- _Aim of the exercise_
What is needed here is an exact repetition of the records below, beginning at the line that has "Lemma failed_read_counts : exists" and stopping after the line that has "DirectoryMap.read_from list_read 100 demo_dir".

(Stored dataset items)
==================================================

Lemma have_effect_nil : have_effect [] ∅.
Proof. intros f d Hd. exists f, d. split; [reflexivity|]. split; [exact Hd|]. split; [|reflexivity]. apply map_eq. intros k. now rewrite overlay_lookup, lookup_empty. Qed.

Lemma have_effect_app l1 l2 e1 e2 : have_effect l1 e1 -> have_effect l2 e2 -> have_effect (l1 ++ l2) (e2 ∪ e1).
Proof.
  intros H1 H2 f d Hd. destruct (H1 f d Hd) as (f1 & d1 & E1 & Hd1 & M1 & R1). destruct (H2 f1 d1 Hd1) as (f2 & d2 & E2 & Hd2 & M2 & R2). exists f2, d2.
  rewrite (for_each_app _ _ _ _ _ E1). split; [exact E2|]. split; [exact Hd2|]. split; [now rewrite M2, M1, overlay_overlay|congruence].
Qed.

Lemma have_effect_one message e : (forall (f : node W) d, currentDirectoryMap f = Some d -> exists f' d', processMessage message f = (Returned tt, f') /\ currentDirectoryMap f' = Some d' /\ d_building d' = overlay e (d_building d) /\ redis f' = redis f) ->
  have_effect [message] e.
Proof. intros H f d Hd. destruct (H f d Hd) as (f' & d' & E & H'). exists f', d'. split; [|exact H']. cbn [for_each]. unfold bind. now rewrite E. Qed.

(** The messages bring every node up to date that had the users of the set before, or that has those
    of the set after already, as the node has that sent them. *)
Lemma followers_keep_up s s' k : keeps_up s s' k -> exists messages, channel (redis s') = channel (redis s) ++ messages /\
  forall f, has_users (set s) f \/ (exists m0, matches (set s) m0) /\ has_users (set s') f -> exists f', for_each messages processMessage f = (Returned tt, f') /\ has_users (set s') f'.
Proof.
  intros [_ _ _ _ (l & e & C & He & Hm)]. exists l. split; [exact C|]. intros f [(d & Hd & Hf)|[(m0 & H0) (d & Hd & Hf)]]; destruct (He f d Hd) as (f' & d' & E & Hd' & M & _); exists f'; (split; [exact E|]); exists d'; (split; [exact Hd'|]); rewrite M.
  - now apply Hm.
  - replace (overlay e (d_building d)) with (d_building d); [exact Hf|]. apply Hm in H0. apply map_eq. intros k'. rewrite overlay_lookup. destruct (e !! k') as [v|] eqn:Ev; [|reflexivity].
    apply option_eq. intros u. unfold matches in Hf, H0. rewrite Hf, <- H0, overlay_lookup, Ev. reflexivity.
Qed.

Lemma keeps_up_trans s s1 s2 keys1 keys2 : keeps_up s s1 keys1 -> keeps_up s1 s2 keys2 -> keeps_up s s2 keys2.
Proof.
  intros [U1 K1 B1 S1 (l1 & e1 & C1 & F1 & M1)] [U2 K2 B2 S2 (l2 & e2 & C2 & F2 & M2)]. split; trivial; [congruence|auto|]. exists (l1 ++ l2), (e2 ∪ e1). split; [rewrite C2, C1; now rewrite app_assoc|].
  split; [now apply have_effect_app|]. intros m Hm. rewrite <- overlay_overlay. now apply M2, M1.
Qed.

Lemma no_messages s s' : channel (redis s') = channel (redis s) -> set s' = set s ->
  exists messages e, channel (redis s') = channel (redis s) ++ messages /\ have_effect messages e /\ forall m, matches (set s) m -> matches (set s') (overlay e m).
Proof.
  intros C M. exists [], ∅. split; [now rewrite app_nil_r|]. split; [apply have_effect_nil|]. intros m Hm. rewrite M. replace (overlay ∅ m) with m; [exact Hm|]. apply map_eq. intros k. now rewrite overlay_lookup, lookup_empty.
Qed.

Lemma keeps_up_refl s : has_users (set s) s -> keeps_up s s (keys (redis s)).
Proof. intros H. split; trivial. now apply no_messages. Qed.
Lemma negotiate_failure_leaves_key_witness : exists x r fr st',
  run (sgxsd_enclave_negotiate_request flaky_platform blank_stack blank_negotiate_frame (Some (zeros 32)) (Some blank_response)) serving
  = Done (SGX_ERROR_UNEXPECTED, r, fr) st' /\ nf_hkdf_prk fr = agreed_key serving x (zeros 32).
Proof.
  eexists. exact (negotiate_failure_leaves_key flaky_platform flaky_platform_ok blank_stack blank_stack_ok blank_negotiate_frame (zeros 32) blank_response
    serving _ _ _ _ _ serving_served blank_negotiate_frame_ok zeros_key eq_refl eq_refl eq_refl).
Defined.

End SgxsdDemo.
(* ===== verification/DirectoryDemo.v ===== *)
(** A concrete directory, on which its theorems are evaluated, and what goes wrong with it. *)
From S2P Require Import Prelude Codec SgxsdCrypto Threads Sgxsd SgxsdSafety SgxsdSystem SgxsdProtocol SgxsdEntry Edge EdgeSafety Service HashLookup HashTable CdsLookup Cds CdsSafety CdsSpec JniIo DirectoryMap DirectoryTable DirectoryGrowth DirectorySpec DirectoryStream DirectoryService EdgeDemo CdsDemo.
From Stdlib Require Import ZArith List Lia Bool SpecFloat.
From stdpp Require Import gmap.
Import Codec Threads Sgxsd SgxsdEntry Edge EdgeSafety SgxsdSafety SgxsdSystem SgxsdProtocol SgxsdCrypto Service HashLookup CdsLookup Cds CdsSafety CdsSpec EdgeDemo CdsDemo JniIo InternalBuffers DirectoryTable DirectoryGrowth DirectorySpec DirectoryStream DirectoryService.
Open Scope Z_scope.

Module DirectoryDemo.

#[local] Opaque aes_gcm_seal aes_gcm_open sgxsd_aes_gcm_run sha256 HashKey.hash_block.

(** 0.85, as an [f32]. *)
Definition max_factor : spec_float := S754_finite false 14260634 (-24).

(** Four slots, and three numbers. *)
Definition empty_directory : DirectoryMap.DirectoryMap :=
  Eval vm_compute in match DirectoryMap.new 4 three_quarters max_factor with
                     | DirectoryMap.Returns (Ok d) => d
                     | _ => DirectoryMap.Build_DirectoryMap true false (Build_InternalBuffers S754_nan S754_nan 0 0 [] []) (Build_InternalBuffers S754_nan S754_nan 0 0 [] [])
                     end.
Definition demo_calls : list call := [Insert 18002738255 (7, 8); Insert 18005550100 (1, 1); Insert 18005550102 (2, 2); Commit].
Definition demo_dir : DirectoryMap.DirectoryMap := Eval vm_compute in snd (in_turn perform demo_calls empty_directory).
Definition demo_map : gmap Z uuid_t := <[18005550102 := (2, 2)]> (<[18005550100 := (1, 1)]> (<[18002738255 := (7, 8)]> ∅)).

Lemma demo_calls_ok : Forall call_ok demo_calls.
Proof. repeat apply Forall_cons_2; try apply Forall_nil_2; cbn; unfold HashTable.uuid_ok, in_range; cbn; lia. Qed.

Lemma empty_directory_new : DirectoryMap.new 4 three_quarters max_factor = DirectoryMap.Returns (Ok empty_directory).
Proof. vm_compute. reflexivity. Qed.

Lemma demo_implements : implements three_quarters 3 demo_dir {| d_changed := false; d_building := demo_map; d_serving := demo_map |}.
Proof.
  destruct (in_turn_promises three_quarters 3 1000 ltac:(lia) (fun c H => three_quarters_grow c ltac:(lia)) (fun c H => three_quarters_fit c ltac:(lia))
    demo_calls empty_directory _ (new_implements three_quarters 3 ltac:(lia) 4 max_factor empty_directory ltac:(lia) empty_directory_new) demo_calls_ok) as (d & E & H);
    [vm_compute; discriminate|].
  assert (Ed : d = demo_dir) by (apply (f_equal snd) in E; cbn [snd] in E; rewrite <- E; vm_compute; reflexivity). subst d. exact H.
Qed.

Lemma demo_serves : buffers_ok (DirectoryMap.serving demo_dir) demo_map.
Proof. exact (ba_ok _ _ _ _ (im_serving _ _ _ _ demo_implements)). Qed.

(** ** The theorems on it *)

Lemma directory_refines_witness : exists d,
  in_turn perform demo_calls empty_directory = (List.map DirectoryMap.Returns [Ok true; Ok true; Ok true; Ok true], d) /\ DirectoryMap.size d = 3.
Proof.
  pose proof (directory_refines three_quarters max_factor 3 (2 ^ 50) 4 empty_directory demo_calls ltac:(lia) three_quarters_grow three_quarters_fit
    empty_directory_new demo_calls_ok ltac:(vm_compute; discriminate)) as (d & E & _ & Hn).
  exists d. split; [exact E|exact Hn].
Defined.

(** Streams that are lists; the one that is read gives five bytes at most at a time. *)
Definition list_read (n : Z) (w : list Z) : option (Z * list Z) * list Z :=
  match w with
  | [] => (Some (-1, []), [])
  | _ => let r := Z.min (Z.min n 5) (Z.of_nat (length w)) in (Some (r, take (Z.to_nat r) w), drop (Z.to_nat r) w)
  end.
Definition list_write (l w : list Z) : bool * list Z := (true, w ++ l).

Lemma list_read_stream : input_stream list_read (fun w => w).
Proof.
  intros n [|x w] Hn; cbn [list_read]; [now left|right]. set (l := x :: w). assert (1 <= Z.of_nat (length l)) by (subst l; cbn; lia).
  split; [lia|]. split; [lia|]. split; [|reflexivity]. change firstn with (@take Z). now rewrite take_take, Nat.min_id.
Qed.

Lemma list_write_stream : output_stream list_write (fun w => w).
Proof. now split. Qed.


(** ** A client's query *)

Lemma demo_numbers : List.map swap_bytes [15558275309; 18002738255] = two_phones.
Proof. vm_compute. reflexivity. Qed.

Lemma demo_served : served_at demo_memory demo_dir 8192 12288.
Proof. split; vm_compute; reflexivity. Qed.

Lemma numbers_live : Forall (fun k => in_range 64 k /\ live k = true) [15558275309; 18002738255].
Proof. repeat apply Forall_cons_2; try apply Forall_nil_2; unfold in_range; (split; [lia|reflexivity]). Qed.


(** ** What goes wrong *)

Lemma update_not_published_witness : exists d,
  in_turn perform [Insert 18002738255 (9, 9); Commit] demo_dir = ([DirectoryMap.Returns (Ok false); DirectoryMap.Returns (Ok false)], d) /\
  buffers_ok (DirectoryMap.serving d) demo_map /\ buffers_ok (DirectoryMap.building d) (<[18002738255 := (9, 9)]> demo_map).
Proof.
  destruct (update_not_published three_quarters 3 (2 ^ 50) demo_dir _ 18002738255 (7, 8) (9, 9) ltac:(lia) three_quarters_grow three_quarters_fit demo_implements
    eq_refl ltac:(unfold in_range; split; [lia|reflexivity]) ltac:(split; unfold in_range; cbn; lia) ltac:(vm_compute; reflexivity) ltac:(vm_compute; discriminate))
    as (d & E & H).
  exists d. split; [exact E|]. split; [exact (ba_ok _ _ _ _ (im_serving _ _ _ _ H))|exact (ba_ok _ _ _ _ (im_building _ _ _ _ H))].
Defined.

(** The directory that a call of [new] makes, if it does. *)
Definition made (o : DirectoryMap.outcome DirectoryMap.DirectoryMap) : option DirectoryMap.DirectoryMap :=
  match o with DirectoryMap.Returns (Ok d) => Some d | _ => None end.


(** Load factors of zero and of NaN pass the checks of [new]; with zero the first table to grow
    asks for [usize::MAX] slots. *)
Lemma zero_load_factor_panics : exists d, made (DirectoryMap.new 4 Float.zero max_factor) = Some d /\
  fst (in_turn perform [Insert 1 (1, 1); Insert 2 (2, 2); Insert 3 (3, 3)] d) =
  [DirectoryMap.Returns (Ok true); DirectoryMap.Returns (Ok true); DirectoryMap.Panics].
Proof. eexists. split; [vm_compute; reflexivity|]. vm_compute. reflexivity. Qed.

Lemma nan_load_factor_accepted : is_Some (made (DirectoryMap.new 4 S754_nan S754_nan)).
Proof. vm_compute. eexists. reflexivity. Qed.

(** A stream that says five elements in one slot is read without an error, and the directory that
    is committed says that it has five elements, with none in its slot. *)
Theorem malformed_read_accepted : exists d w d', 
  DirectoryMap.read_from list_read 100 empty_directory (br_enc32be 1 ++ br_enc32be 5 ++ br_enc32be 7 ++ zeros 24)
  = Some (DirectoryMap.Returns (Ok tt), d, w) /\
  DirectoryMap.commit d = (DirectoryMap.Returns (Ok true), d') /\ DirectoryMap.size d' = 5 /\ e164s_buffer (DirectoryMap.serving d') = [FREE_E164].
Proof. eexists _, _, _. split; [vm_compute; reflexivity|]. split; [vm_compute; reflexivity|]. now split. Qed.

(** A stream that ends early leaves its counts with slots that it did not fill. *)
Lemma failed_read_counts : exists d w,
  DirectoryMap.read_from list_read 100 demo_dir (br_enc32be 4 ++ br_enc32be 3 ++ br_enc32be 3) = Some (DirectoryMap.Returns (Err (IoError UnexpectedEof)), d, w) /\
  element_count (DirectoryMap.building d) = 3 /\ e164s_buffer (DirectoryMap.building d) = replicate 4 FREE_E164.
Proof. eexists _, _. split; [vm_compute; reflexivity|]. now split. Qed.

End DirectoryDemo.
(** * Text-annotation overlay of the prompt viewer

    A shallow embedding of the comment/highlight logic of the
    [OptimizedPrompt] React component (the component mounted by
    [PromptOptimizer.jsx], with [comments]/[setComments] props), of its
    [CommentBox] child, and of the older stand-alone
    [frontend/components/OptimizedPrompt.js] with its [CommentPopover].

    - JavaScript strings are sequences of UTF-16 code units: [list N].
    - DOM offsets ([Range.startOffset], [Range.endOffset]) and string
      indices are non-negative integers: [nat].
    - React state is threaded explicitly: every handler is a function from
      the component state (and the part of the browser it reads: the live
      selection, the server's answer, the clock) to the next state. *)

From Stdlib Require Import String Ascii.
From Stdlib Require Import List Arith Bool Lia NArith ZArith.
From Stdlib Require Import Permutation Sorted.
Import ListNotations.

Set Implicit Arguments.

(** ** JavaScript strings *)

Module JsString.

Definition code_unit := N.
Definition jsstring := list code_unit.

(** A string literal of the source, as code units (ASCII literals only). *)
Definition utf16 (s : string) : jsstring :=
  map N_of_ascii (list_ascii_of_string s).

(** [s.slice(start, end)] for non-negative integer arguments: both indices
    are clamped to the length and an inverted pair gives the empty string. *)
Definition slice (s : jsstring) (start end_ : nat) : jsstring :=
  firstn (end_ - start) (skipn start s).

(** [s.slice(start)]. *)
Definition slice_from (s : jsstring) (start : nat) : jsstring :=
  skipn start s.

(** ECMAScript WhiteSpace and LineTerminator code points, all of them in
    the basic plane: what [String.prototype.trim] strips. *)
Definition is_whitespace (c : code_unit) : bool :=
  (  (c =? 9) || (c =? 10) || (c =? 11) || (c =? 12) || (c =? 13)
  || (c =? 32) || (c =? 160) || (c =? 5760)
  || ((8192 <=? c) && (c <=? 8202))
  || (c =? 8232) || (c =? 8233) || (c =? 8239) || (c =? 8287)
  || (c =? 12288) || (c =? 65279))%N.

==================================================

- _Problem solution_
Lemma failed_read_counts : exists d w,
  DirectoryMap.read_from list_read 100 demo_dir (br_enc32be 4 ++ br_enc32be 3 ++ br_enc32be 3) = Some (DirectoryMap.Returns (Err (IoError UnexpectedEof)), d, w) /\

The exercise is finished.